*Your instructions:*
Copy out the whole listing below exactly.

= Beginning of Section =

(** * ksef-pdf-generator: the command-line pipeline of [src/cli.ts] and the
      UPO page assembler of [lib-public/UPO-4_2-generators.ts]

    A shallow embedding of the TypeScript sources.  JavaScript values that
    the code inspects (the compact tree produced by [xml2js]) are a small
    inductive type, [throw] and rejected promises are an error monad, the
    file system is a finite map from paths to file contents. *)

From Stdlib Require Import String Ascii NArith List Bool Lia.
From Stdlib Require Import DecimalString DecimalPos DecimalN.
From stdpp Require Import base option gmap strings.
Import ListNotations.

Local Open Scope string_scope.
Local Open Scope list_scope.
(** ** The outer loop. *)

(** The head of the remaining dimensions continues the current chunk. *)
Definition continues (c : list (Z * Z)) (b : Z) (old_rev : list (Z * Z)) : Prop :=
  match old_rev with
  | [] => True
  | (sz, st) :: _ => sz = 1 ∨ st = multiply_integers (dims_sizes c) * b
  end.

Lemma continues_nil sz st rest : continues [] st ((sz, st) :: rest).
Proof. right. simpl. lia. Qed.

Lemma chunk_extend b c sz st rest :
  positive (dims_sizes c) → 0 < sz → continues c b ((sz, st) :: rest) → linear c b →
  positive (dims_sizes (c ++ [(sz, st)])) ∧ linear (c ++ [(sz, st)]) b ∧
  multiply_integers (dims_sizes (c ++ [(sz, st)])) = multiply_integers (dims_sizes c) * sz.
Proof.
  intros Hc Hsz Hcont Hlin. split_and!.
  - rewrite dims_sizes_app. apply positive_app; split; [done|]. by constructor.
  - by apply linear_snoc.
  - rewrite dims_sizes_app, multiply_app. simpl. lia.
Qed.

Lemma chunk_loop_sound old_rev : ∀ b c new_rev acc out,
  chunk_loop b (multiply_integers (dims_sizes c)) 1 old_rev new_rev acc = Some out →
  old_rev ≠ [] → linear c b → continues c b old_rev →
  positive (dims_sizes c) → positive (dims_sizes old_rev) → positive new_rev →
  ∃ ns, out = rev ns ++ acc ∧ length ns = length new_rev ∧
    multiply_integers (dims_sizes (c ++ old_rev)) = multiply_integers new_rev ∧
    ∀ k, 0 <= k < multiply_integers new_rev →
      laddr (c ++ old_rev) k = laddr (zip new_rev ns) k.
Proof.
  induction old_rev as [|[sz st] rest IH]; intros b c new_rev acc out Hc Hne Hlin Hcont Hcp Hop Hnp; [done|].
  simpl in Hc. apply positive_cons in Hop as [Hsz Hrest]; simpl in Hsz.
  destruct (chunk_extend b c sz st rest Hcp Hsz Hcont Hlin) as (Hcp' & Hlin' & Hprod').
  rewrite <- Hprod' in Hc.
  replace (c ++ (sz, st) :: rest) with ((c ++ [(sz, st)]) ++ rest) by (by rewrite <- app_assoc).
  set (c' := c ++ [(sz, st)]) in *. clearbody c'.
  case_bool_in Hc.
  2: { destruct rest as [|[psz pst] rest]; [done|].
       apply (IH b c' new_rev acc out Hc); [done|done| |done|done|done].
       bool_simpl. destruct Heqb0; bool_simpl; [by left|by right]. }
  destruct (view_while _ _ _ _ _) as [[new_rest acc'] vn] eqn:Hw.
  destruct (view_while_spec _ _ _ _ _ _ _ _ Hw) as (taken & ns & -> & -> & Hl & -> & _ & Hv).
  apply positive_app in Hnp as [Htp Hnp].
  specialize (Hv [] ltac:(constructor) Htp eq_refl (linear_nil b)). simpl in Hv.
  case_bool_in Hc; [done|]. rewrite Z.mul_1_l in *.
  assert (positive (dims_sizes (zip taken ns))) as Hzp by (by rewrite dims_sizes_zip).
  assert (multiply_integers (dims_sizes (zip taken ns)) = multiply_integers (dims_sizes c')) as Hzprod
    by (by rewrite dims_sizes_zip).
  destruct rest as [|[psz pst] rest].
  - simpl in Hc. destruct new_rest; [|done]. simplify_eq.
    exists ns. rewrite !app_nil_r. split_and!; [done|done|congruence|].
    intros k Hk. rewrite Hlin', Hv by congruence || (rewrite ?Hzprod; lia). done.
  - apply (IH pst [] new_rest) in Hc as (ns2 & -> & Hl2 & Hp2 & Haddr);
      [|done|apply linear_nil|apply continues_nil|constructor|done|done].
    exists (ns ++ ns2). rewrite rev_app_distr, app_assoc, !length_app, Hl, Hl2.
    rewrite dims_sizes_app, !multiply_app. rewrite app_nil_l in Hp2.
    split_and!; [done|done|rewrite Hp2; congruence|].
    intros k Hk. rewrite zip_app_eq by done.
    rewrite (laddr_chunk c' (zip taken ns) _ _ b) by (done || lia).
    assert (0 < multiply_integers (dims_sizes c')) by (by apply multiply_pos).
    apply Haddr. split; [apply Z.div_pos; lia|]. apply Z.div_lt_upper_bound; lia.
Qed.

(** The element after a chunk lies off the line when the chunk ended. *)
Lemma chunk_break c psz pst rest :
  positive (dims_sizes c) → 1 < psz →
  laddr (c ++ (psz, pst) :: rest) (multiply_integers (dims_sizes c)) = pst.
Proof.
  intros Hc Hp. assert (0 < multiply_integers (dims_sizes c)) by (by apply multiply_pos).
  rewrite laddr_app, Z.mod_same, laddr_0, Z.div_same by (done || lia).
  simpl. rewrite Z.mod_small, Z.div_small, laddr_0 by lia. lia.
Qed.

(** Why the outer loop closes a chunk before the remaining dimensions. *)
Definition ends (c : list (Z * Z)) (b : Z) (rest : list (Z * Z)) : Prop :=
  match rest with
  | [] => True
  | (psz, pst) :: _ => psz ≠ 1 ∧ pst ≠ multiply_integers (dims_sizes c) * b
  end.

= End of Section =

*Written solution:*
(** * ksef-pdf-generator: the command-line pipeline of [src/cli.ts] and the
      UPO page assembler of [lib-public/UPO-4_2-generators.ts]

    A shallow embedding of the TypeScript sources.  JavaScript values that
    the code inspects (the compact tree produced by [xml2js]) are a small
    inductive type, [throw] and rejected promises are an error monad, the
    file system is a finite map from paths to file contents. *)

From Stdlib Require Import String Ascii NArith List Bool Lia.
From Stdlib Require Import DecimalString DecimalPos DecimalN.
From stdpp Require Import base option gmap strings.
Import ListNotations.

Local Open Scope string_scope.
Local Open Scope list_scope.
(** ** The outer loop. *)

(** The head of the remaining dimensions continues the current chunk. *)
Definition continues (c : list (Z * Z)) (b : Z) (old_rev : list (Z * Z)) : Prop :=
  match old_rev with
  | [] => True
  | (sz, st) :: _ => sz = 1 ∨ st = multiply_integers (dims_sizes c) * b
  end.

Lemma continues_nil sz st rest : continues [] st ((sz, st) :: rest).
Proof. right. simpl. lia. Qed.

Lemma chunk_extend b c sz st rest :
  positive (dims_sizes c) → 0 < sz → continues c b ((sz, st) :: rest) → linear c b →
  positive (dims_sizes (c ++ [(sz, st)])) ∧ linear (c ++ [(sz, st)]) b ∧
  multiply_integers (dims_sizes (c ++ [(sz, st)])) = multiply_integers (dims_sizes c) * sz.
Proof.
  intros Hc Hsz Hcont Hlin. split_and!.
  - rewrite dims_sizes_app. apply positive_app; split; [done|]. by constructor.
  - by apply linear_snoc.
  - rewrite dims_sizes_app, multiply_app. simpl. lia.
Qed.

Lemma chunk_loop_sound old_rev : ∀ b c new_rev acc out,
  chunk_loop b (multiply_integers (dims_sizes c)) 1 old_rev new_rev acc = Some out →
  old_rev ≠ [] → linear c b → continues c b old_rev →
  positive (dims_sizes c) → positive (dims_sizes old_rev) → positive new_rev →
  ∃ ns, out = rev ns ++ acc ∧ length ns = length new_rev ∧
    multiply_integers (dims_sizes (c ++ old_rev)) = multiply_integers new_rev ∧
    ∀ k, 0 <= k < multiply_integers new_rev →
      laddr (c ++ old_rev) k = laddr (zip new_rev ns) k.
Proof.
  induction old_rev as [|[sz st] rest IH]; intros b c new_rev acc out Hc Hne Hlin Hcont Hcp Hop Hnp; [done|].
  simpl in Hc. apply positive_cons in Hop as [Hsz Hrest]; simpl in Hsz.
  destruct (chunk_extend b c sz st rest Hcp Hsz Hcont Hlin) as (Hcp' & Hlin' & Hprod').
  rewrite <- Hprod' in Hc.
  replace (c ++ (sz, st) :: rest) with ((c ++ [(sz, st)]) ++ rest) by (by rewrite <- app_assoc).
  set (c' := c ++ [(sz, st)]) in *. clearbody c'.
  case_bool_in Hc.
  2: { destruct rest as [|[psz pst] rest]; [done|].
       apply (IH b c' new_rev acc out Hc); [done|done| |done|done|done].
       bool_simpl. destruct Heqb0; bool_simpl; [by left|by right]. }
  destruct (view_while _ _ _ _ _) as [[new_rest acc'] vn] eqn:Hw.
  destruct (view_while_spec _ _ _ _ _ _ _ _ Hw) as (taken & ns & -> & -> & Hl & -> & _ & Hv).
  apply positive_app in Hnp as [Htp Hnp].
  specialize (Hv [] ltac:(constructor) Htp eq_refl (linear_nil b)). simpl in Hv.
  case_bool_in Hc; [done|]. rewrite Z.mul_1_l in *.
  assert (positive (dims_sizes (zip taken ns))) as Hzp by (by rewrite dims_sizes_zip).
  assert (multiply_integers (dims_sizes (zip taken ns)) = multiply_integers (dims_sizes c')) as Hzprod
    by (by rewrite dims_sizes_zip).
  destruct rest as [|[psz pst] rest].
  - simpl in Hc. destruct new_rest; [|done]. simplify_eq.
    exists ns. rewrite !app_nil_r. split_and!; [done|done|congruence|].
    intros k Hk. rewrite Hlin', Hv by congruence || (rewrite ?Hzprod; lia). done.
  - apply (IH pst [] new_rest) in Hc as (ns2 & -> & Hl2 & Hp2 & Haddr);
      [|done|apply linear_nil|apply continues_nil|constructor|done|done].
    exists (ns ++ ns2). rewrite rev_app_distr, app_assoc, !length_app, Hl, Hl2.
    rewrite dims_sizes_app, !multiply_app. rewrite app_nil_l in Hp2.
    split_and!; [done|done|rewrite Hp2; congruence|].
    intros k Hk. rewrite zip_app_eq by done.
    rewrite (laddr_chunk c' (zip taken ns) _ _ b) by (done || lia).
    assert (0 < multiply_integers (dims_sizes c')) by (by apply multiply_pos).
    apply Haddr. split; [apply Z.div_pos; lia|]. apply Z.div_lt_upper_bound; lia.
Qed.

(** The element after a chunk lies off the line when the chunk ended. *)
Lemma chunk_break c psz pst rest :
  positive (dims_sizes c) → 1 < psz →
  laddr (c ++ (psz, pst) :: rest) (multiply_integers (dims_sizes c)) = pst.
Proof.
  intros Hc Hp. assert (0 < multiply_integers (dims_sizes c)) by (by apply multiply_pos).
  rewrite laddr_app, Z.mod_same, laddr_0, Z.div_same by (done || lia).
  simpl. rewrite Z.mod_small, Z.div_small, laddr_0 by lia. lia.
Qed.

(** Why the outer loop closes a chunk before the remaining dimensions. *)
Definition ends (c : list (Z * Z)) (b : Z) (rest : list (Z * Z)) : Prop :=
  match rest with
  | [] => True
  | (psz, pst) :: _ => psz ≠ 1 ∧ pst ≠ multiply_integers (dims_sizes c) * b
  end.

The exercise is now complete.